Filed: September 1, 2017 ◆§ 1:17-CV-01791
A fmr. Colorado Avalanche team site manager's lawsuit takes issue with Vox Media's compensation policies for SB Nation content creators and editors.
Case Updates
August 18, 2020 – $4 Million Settlement Reached
Vox Media, Inc. has agreed to pay $4 million to settle three separate lawsuits, including the proposed class action detailed on this page, filed over claims that hundreds of SB Nation bloggers and staff members were misclassified as independent contractors and deprived of proper overtime wages.

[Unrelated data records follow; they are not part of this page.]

(** * substream: words -> subtitle cues -> SRT text

    A shallow embedding of [src/substream/srt_utils.py].

    The three stages of [words_to_srt] are Python generators chained
    lazily.  A generator run is modelled by what a consumer observes of
    it: the items it yields, in order, and the way it ends (normally or
    by an exception).  Python (3.7 and later, PEP 479) semantics are
    followed: a [StopIteration] that escapes from the body of a
    generator surfaces as [RuntimeError].

    A word record ([dict] with keys ['word'], ['start_time'],
    ['end_time']) is a Rocq record.  The word source is assumed to
    hand out a fresh record per word, so the in-place updates of the
    source ([word['word'] = ...], [prev_sub[-1]['end_time'] = ...])
    are functional updates of the element concerned.  Text is a
    [string]; one [ascii] stands for one character.  Python [int]s are
    [Z].  Seconds are Python [float]s: the code is written over an
    interface of the arithmetic it uses ([PyNum]), instantiated with
    binary64 ([PyFloat]) and with exact rationals ([PyQ]). *)

From Stdlib Require Import ZArith List String Ascii Bool Lia.
From Stdlib Require Import QArith Qround Floats DecimalString.
Import ListNotations.

Set Warnings "-inexact-float".

Local Open Scope Z_scope.

(** ** Exceptions and generator runs *)

Inductive exn : Type :=
| IndexError      (* list index out of range *)
| RuntimeError    (* generator raised StopIteration *)
| ValueError      (* int(nan) *)
| OverflowError.  (* int(inf) *)

Inductive outcome : Type :=
| Done
| Raised (e : exn).

(** What a consumer sees of a generator: the items yielded before it
    ended, and how it ended. *)
Definition stream (A : Type) : Type := (list A * outcome)%type.

Definition bind {A B : Type} (r : exn + A) (k : A -> exn + B) : exn + B :=
  match r with
  | inl e => inl e
  | inr a => k a
  end.

Notation "x <- r ;; k" := (bind r (fun x => k))
  (at level 61, r at next level, right associativity).

(** ** Strings *)

(** The two-character marker ["\r\n"] appended at a line break. *)
Definition CRLF : string := String "013" (String "010" EmptyString).
(** ["\n"] *)
Definition LF : string := String "010" EmptyString.
Definition SPACE : string := String " " EmptyString.

(** [len(s)] *)
Definition len (s : string) : Z := Z.of_nat (String.length s).

Fixpoint last_char (s : string) : option ascii :=
  match s with
  | EmptyString => None
  | String c EmptyString => Some c
  | String _ r => last_char r
  end.

(** [s.endswith(('.', '?', '!'))] *)
Definition endswith_punct (s : string) : bool :=
  match last_char s with
  | Some c => Ascii.eqb c "." || Ascii.eqb c "?" || Ascii.eqb c "!"
  | None => false
  end.

(** Number of line feeds in a text: one less than the number of
    physical lines it spans. *)
Fixpoint count_lf (s : string) : Z :=
  match s with
  | EmptyString => 0
  | String c r => (if Ascii.eqb c "010" then 1 else 0) + count_lf r
  end.

(** [str(n)] for an [int]. *)
Definition str_int (n : Z) : string := NilZero.string_of_int (Z.to_int n).

Fixpoint zeros (n : nat) : string :=
  match n with
  | O => EmptyString
  | S k => String "0" (zeros k)
  end.

(** ['{:0w}'.format(n)] for an [int]: sign-aware zero padding to width [w]. *)
Definition fmt_zero (w : nat) (n : Z) : string :=
  let digits := NilZero.string_of_uint (N.to_uint (Z.abs_N n)) in
  if n <? 0
  then String "-" (zeros (w - 1 - String.length digits) ++ digits)
  else (zeros (w - String.length digits) ++ digits)%string.

(** ** Lists *)

(** [l[-1] = f(l[-1])] on a list known to be non-empty. *)
Fixpoint update_last {A : Type} (f : A -> A) (l : list A) : list A :=
  match l with
  | [] => []
  | [x] => [f x]
  | x :: r => x :: update_last f r
  end.

Fixpoint last_error {A : Type} (l : list A) : option A :=
  match l with
  | [] => None
  | [x] => Some x
  | _ :: r => last_error r
  end.

(** Truth value of a list: non-empty. *)
Definition truthy {A : Type} (l : list A) : bool :=
  match l with
  | [] => false
  | _ :: _ => true
  end.

(** ** The arithmetic the pipeline performs on seconds *)

Class PyNum (T : Type) : Type := {
  num_add : T -> T -> T;            (* a + b *)
  num_sub : T -> T -> T;            (* a - b *)
  num_mul : T -> T -> T;            (* a * b *)
  num_floordiv : T -> T -> T;       (* a // b, b a non-zero constant *)
  num_mod : T -> T -> T;            (* a % b,  b a non-zero constant *)
  num_ge : T -> T -> bool;          (* a >= b *)
  num_gt : T -> T -> bool;          (* a > b *)
  num_le : T -> T -> bool;          (* a <= b *)
  num_int : T -> exn + Z;           (* int(a) *)
  num_of_int : Z -> T               (* the number n: 3600 as 3600.0, 1.0 *)
}.

Section Pipeline.

Context {T : Type} {num : PyNum T}.

(** *** Data model *)

Record Word : Type := mkWord {
  word : string;
  start_time : T;
  end_time : T
}.

(** [Subtitle = Sequence[Word]] *)
Definition Subtitle : Type := list Word.

Definition set_word (w : Word) (s : string) : Word :=
  mkWord s (start_time w) (end_time w).

Definition set_end_time (w : Word) (t : T) : Word :=
  mkWord (word w) (start_time w) t.

(** *** [_words_to_subtitles] *)

Definition allowed_lines : Z := 2.

(** The local variables that live across iterations of the loop. *)
Record seg_state : Type := mkSeg {
  subtitle : list Word;
  len_line : Z;
  line_index : Z
}.

Definition seg_init : seg_state := mkSeg [] 0 0.

(** Lines 80-88: the break decision.  Returns [add_line], the buffer
    (to which a sentence-ending word has been appended) and [word]
    ([None] once it has been consumed). *)
Definition decide_break (split_on_length_gt : Z) (st : seg_state) (w : Word)
  : bool * list Word * option Word :=
  if len_line st + len (word w) >? split_on_length_gt
  then (true, subtitle st, Some w)
  else if endswith_punct (word w)
       then (true, subtitle st ++ [w], None)
       else (false, subtitle st, Some w).

(** Lines 90-102: applying a break.  Yields the buffer as a cue when
    the last allowed line is complete, otherwise marks the end of the
    line on the last buffered word. *)
Definition apply_break (add_line : bool) (sub : list Word) (st : seg_state)
  : exn + (list Subtitle * seg_state) :=
  if add_line
  then if line_index st + 1 =? allowed_lines
       then inr ([sub], mkSeg [] 0 0)
       else match sub with
            | [] => inl IndexError
            | _ :: _ =>
                inr ([], mkSeg (update_last
                                  (fun l => set_word l (word l ++ CRLF)) sub)
                               0 (line_index st + 1))
            end
  else inr ([], mkSeg sub (len_line st) (line_index st)).

(** Lines 104-107: a word not consumed by the break decision gets a
    trailing space and joins the current line. *)
Definition place_word (wd : option Word) (st : seg_state) : seg_state :=
  match wd with
  | Some w =>
      let w' := set_word w (word w ++ SPACE) in
      mkSeg (subtitle st ++ [w']) (len_line st + len (word w')) (line_index st)
  | None => st
  end.

(** One iteration of the [for word in words] loop: the cues yielded
    during it and the next state, or the exception raised. *)
Definition seg_body (split_on_length_gt : Z) (st : seg_state) (w : Word)
  : exn + (list Subtitle * seg_state) :=
  let '(add_line, sub, wd) := decide_break split_on_length_gt st w in
  r <- apply_break add_line sub st ;;
  inr (fst r, place_word wd (snd r)).

Fixpoint seg_loop (split_on_length_gt : Z) (st : seg_state) (words : list Word)
  : stream Subtitle :=
  match words with
  | [] => (if truthy (subtitle st) then [subtitle st] else [], Done)
  | w :: rest =>
      match seg_body split_on_length_gt st w with
      | inl e => ([], Raised e)
      | inr (ys, st') =>
          let '(out, o) := seg_loop split_on_length_gt st' rest in
          (ys ++ out, o)
      end
  end.

Definition _words_to_subtitles (words : list Word)
    (split_on_pause_gt : T) (split_on_length_gt : Z) : stream Subtitle :=
  seg_loop split_on_length_gt seg_init words.

(** *** [_adjust_duration] *)

(** [sub[0]['start_time']] and [sub[-1]['end_time']]; [None] stands for
    the [IndexError] of an empty cue. *)
Definition cue_start (sub : Subtitle) : option T :=
  option_map start_time (hd_error sub).

Definition cue_end (sub : Subtitle) : option T :=
  option_map end_time (last_error sub).
(** * Live session client of the GenAI SDK: a shallow embedding

    The development follows [live.ts] (classes [Live] and [Session],
    [handleWebSocketMessage]) and [node/node_client.ts] (the [GoogleGenAI]
    constructor).

    - JavaScript values are a first-order data type; objects are
      association lists in insertion order; numbers are integers.
    - Effects are threaded through an explicit [World]: the trace of
      what happens on the transport and in the user's callbacks, the
      console, and a store for the objects the caller shares with
      [connect] (the params object and its configuration object), so
      that a write in place is seen through every reference.
    - A call ends in an [Outcome]: it returns, throws, or stays pending
      on a promise that is never settled.
    - An [async] handler that is started and not awaited either runs to
      its end at once (no [await] on its path) or is kept in the world
      as suspended, to go on at a later step.
    - The transformers, converters and runtime services the client
      calls are parameters, gathered in [Externals].

    The first part is the model, the second part states and proves the
    properties. *)

From Stdlib Require Import ZArith Ascii String.
From stdpp Require Import base option list strings pretty gmap.

Local Open Scope string_scope.
Local Open Scope Z_scope.
Local Open Scope list_scope.
Local Set Warnings "-register-all".

(** ** JavaScript values *)

(** The JSON-like fragment of JavaScript values the client handles.
    Numbers are restricted to integers.  Strings are byte strings (the
    UTF-8 encoding of the JavaScript string). *)
Inductive JsValue : Type :=
| JUndefined
| JNull
| JBool (b : bool)
| JNum (z : Z)
| JStr (s : string)
| JArr (items : list JsValue)
| JObj (fields : list (string * JsValue)).

Definition JsObject : Type := list (string * JsValue).

(** [typeof v] *)
Definition js_typeof (v : JsValue) : string :=
  match v with
  | JUndefined => "undefined"
  | JNull => "object"
  | JBool _ => "boolean"
  | JNum _ => "number"
  | JStr _ => "string"
  | JArr _ => "object"
  | JObj _ => "object"
  end.

(** [v == null]: true exactly for [null] and [undefined]. *)
Definition js_nullish (v : JsValue) : bool :=
  match v with
  | JUndefined | JNull => true
  | _ => false
  end.

(** Truthiness of a string: every string but the empty one. *)
Definition truthy_string (s : string) : bool :=
  match s with
  | EmptyString => false
  | String _ _ => true
  end.

(** Truthiness of a [string | undefined]. *)
Definition truthy_ostring (o : option string) : bool :=
  match o with
  | Some s => truthy_string s
  | None => false
  end.

(** Truthiness of a value. *)
Definition js_truthy (v : JsValue) : bool :=
  match v with
  | JUndefined | JNull => false
  | JBool b => b
  | JNum z => negb (z =? 0)
  | JStr s => truthy_string s
  | JArr _ | JObj _ => true
  end.

(** Property read [o[k]] on an object given by its fields: the first
    binding of [k], [undefined] when there is none. *)
Fixpoint obj_get (k : string) (o : JsObject) : JsValue :=
  match o with
  | [] => JUndefined
  | (k', v) :: rest => if String.eqb k k' then v else obj_get k rest
  end.

(** [k in o] for own properties of a plain object. *)
Fixpoint obj_has (k : string) (o : JsObject) : bool :=
  match o with
  | [] => false
  | (k', _) :: rest => String.eqb k k' || obj_has k rest
  end.

(** Property write [o[k] = v]: an existing key keeps its place, a new key
    goes last. *)
Fixpoint obj_set (k : string) (v : JsValue) (o : JsObject) : JsObject :=
  match o with
  | [] => [(k, v)]
  | (k', v') :: rest =>
      if String.eqb k k' then (k', v) :: rest else (k', v') :: obj_set k v rest
  end.

(** [delete o[k]] *)
Definition obj_delete (k : string) (o : JsObject) : JsObject :=
  filter (fun kv => negb (String.eqb k (fst kv))) o.

(** Object spread [{...a, ...b}]: the own properties of [a], then those of
    [b] written over them in order. *)
Definition obj_spread (a b : JsObject) : JsObject :=
  fold_left (fun acc kv => obj_set (fst kv) (snd kv) acc) b a.

(** [k in v] for a value that passed the [typeof v === 'object'] and
    [v !== null] tests: a plain object answers by its fields, an array by
    its indices and [length]. *)
Definition js_in (k : string) (v : JsValue) : bool :=
  match v with
  | JObj o => obj_has k o
  | JArr items =>
      String.eqb k "length"
      || existsb (fun i => String.eqb k (pretty i)) (seq 0 (length items))
  | _ => false
  end.

(** [Array.isArray v] *)
Definition js_isArray (v : JsValue) : bool :=
  match v with
  | JArr _ => true
  | _ => false
  end.

(** ** JSON.stringify *)

(** The double quote character, code 34. *)
Definition dquote : ascii := Ascii false true false false false true false false.
(** The backslash character, code 92. *)
Definition backslash : ascii := Ascii false false true true true false true false.

Definition hex_digit (n : N) : ascii :=
  ascii_of_N (if (n <? 10)%N then 48 + n else 87 + n)%N.

(** How JSON.stringify writes one character of a string. *)
Definition json_escape_char (c : ascii) : string :=
  let n := N_of_ascii c in
  if Ascii.eqb c dquote then String backslash (String dquote EmptyString)
  else if Ascii.eqb c backslash then String backslash (String backslash EmptyString)
  else if (n =? 8)%N then String backslash "b"
  else if (n =? 9)%N then String backslash "t"
  else if (n =? 10)%N then String backslash "n"
  else if (n =? 12)%N then String backslash "f"
  else if (n =? 13)%N then String backslash "r"
  else if (n <? 32)%N then
    String backslash
      ("u00" +:+ String (hex_digit (n / 16)) (String (hex_digit (n mod 16)) EmptyString))
  else String c EmptyString.

Fixpoint json_escape (s : string) : string :=
  match s with
  | EmptyString => EmptyString
  | String c rest => json_escape_char c +:+ json_escape rest
  end.

Definition json_quote (s : string) : string :=
  String dquote (json_escape s +:+ String dquote EmptyString).

Fixpoint join_with (sep : string) (parts : list string) : string :=
  match parts with
  | [] => EmptyString
  | [p] => p
  | p :: rest => p +:+ sep +:+ join_with sep rest
  end.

According to the plaintiffs’ unopposed motion for preliminary settlement approval, the settlement “offers the benefit of certain and immediate payment to class members” while sidestepping the uncertainty presented by both prolonged litigation and the COVID-19 pandemic.
In a statement summarizing its defense to the plaintiffs’ claims, Vox Media relayed, in part, that “substantial evidence” shows class members satisfy all the criteria for classification as independent contractors and that many viewed themselves as professional writers often working on a freelance basis. Additionally, the time it took for site managers and contributors to perform the work required for their roles was “far lower” than the estimates provided by the plaintiffs, Vox Media said, among other arguments.
Ultimately, however, Vox “weighed the costs of continued litigation and made a business decision that this settlement amount was reasonable and would enable the company to put these cases behind it and move on,” the motion reads.
Stressed in the motion is that the COVID-19 pandemic made the need for a settlement more urgent given the future of sports coverage online – and the companies that provide such news – will likely remain murky.
“If Vox Media were to face economic difficulties as a result of this disruption to the sports world, it could make it more difficult for Plaintiffs to collect on any judgment in the future,” court documents read.
Under the proposed settlement, which awaits a judge’s preliminary and then final approval, payment will be issued to SB Nation staffers based on weeks worked and a point-based system, tied to whether an individual was a site manager or contributor and whether the individual worked in California, New Jersey or elsewhere in the U.S.
A complete rundown of the proposed deal can be found here.
A former manager of one of Vox Media, Inc.’s myriad SB Nation team-specific websites has filed a proposed collective action against the company alleging it fails to pay its content creators and editors anything resembling proper wages. Filed in the wake of an exceptionally thorough Deadspin exposé in which current and former employees open up about the company’s compensation policies, the 13-page complaint claims Vox Media’s payment practices violate the federal Fair Labor Standards Act (FLSA), as proposed collective members are allegedly not paid mandatory minimum nor time-and-a-half overtime wages.
The plaintiff behind the suit worked for Vox Media as a site manager for SB Nations’ “Mile High Hockey” website that covers the National Hockey League’s Colorado Avalanche. The woman, who worked in the role from June 2013 through February 2015, alleges she regularly worked 30 to 40 hours per week, and sometimes as many as 50 hours per week during “peak times,” and was only paid $125 per month. In her position, the plaintiff claims she was responsible for publishing five or six articles per week, managing and editing other writers, monitoring search engine optimization data and managing comment sections, among other tasks.
The bulk of the complaint delves into the alleged relationship between Vox Media and its site managers and content creators, explaining the company’s level of control over proposed collective members, i.e., among other aspects, its power to hire and fire, control over work schedules, extent of editorial control, and the absence of any share in ad revenue, is indicative of an employer-employee relationship, rather than that of an independent contractor. From the lawsuit:
The proposed class covered by the lawsuit includes all current or former site managers, managing editors, and similar employees nationwide who worked for Vox Media in its SB Nation business division within the last three years.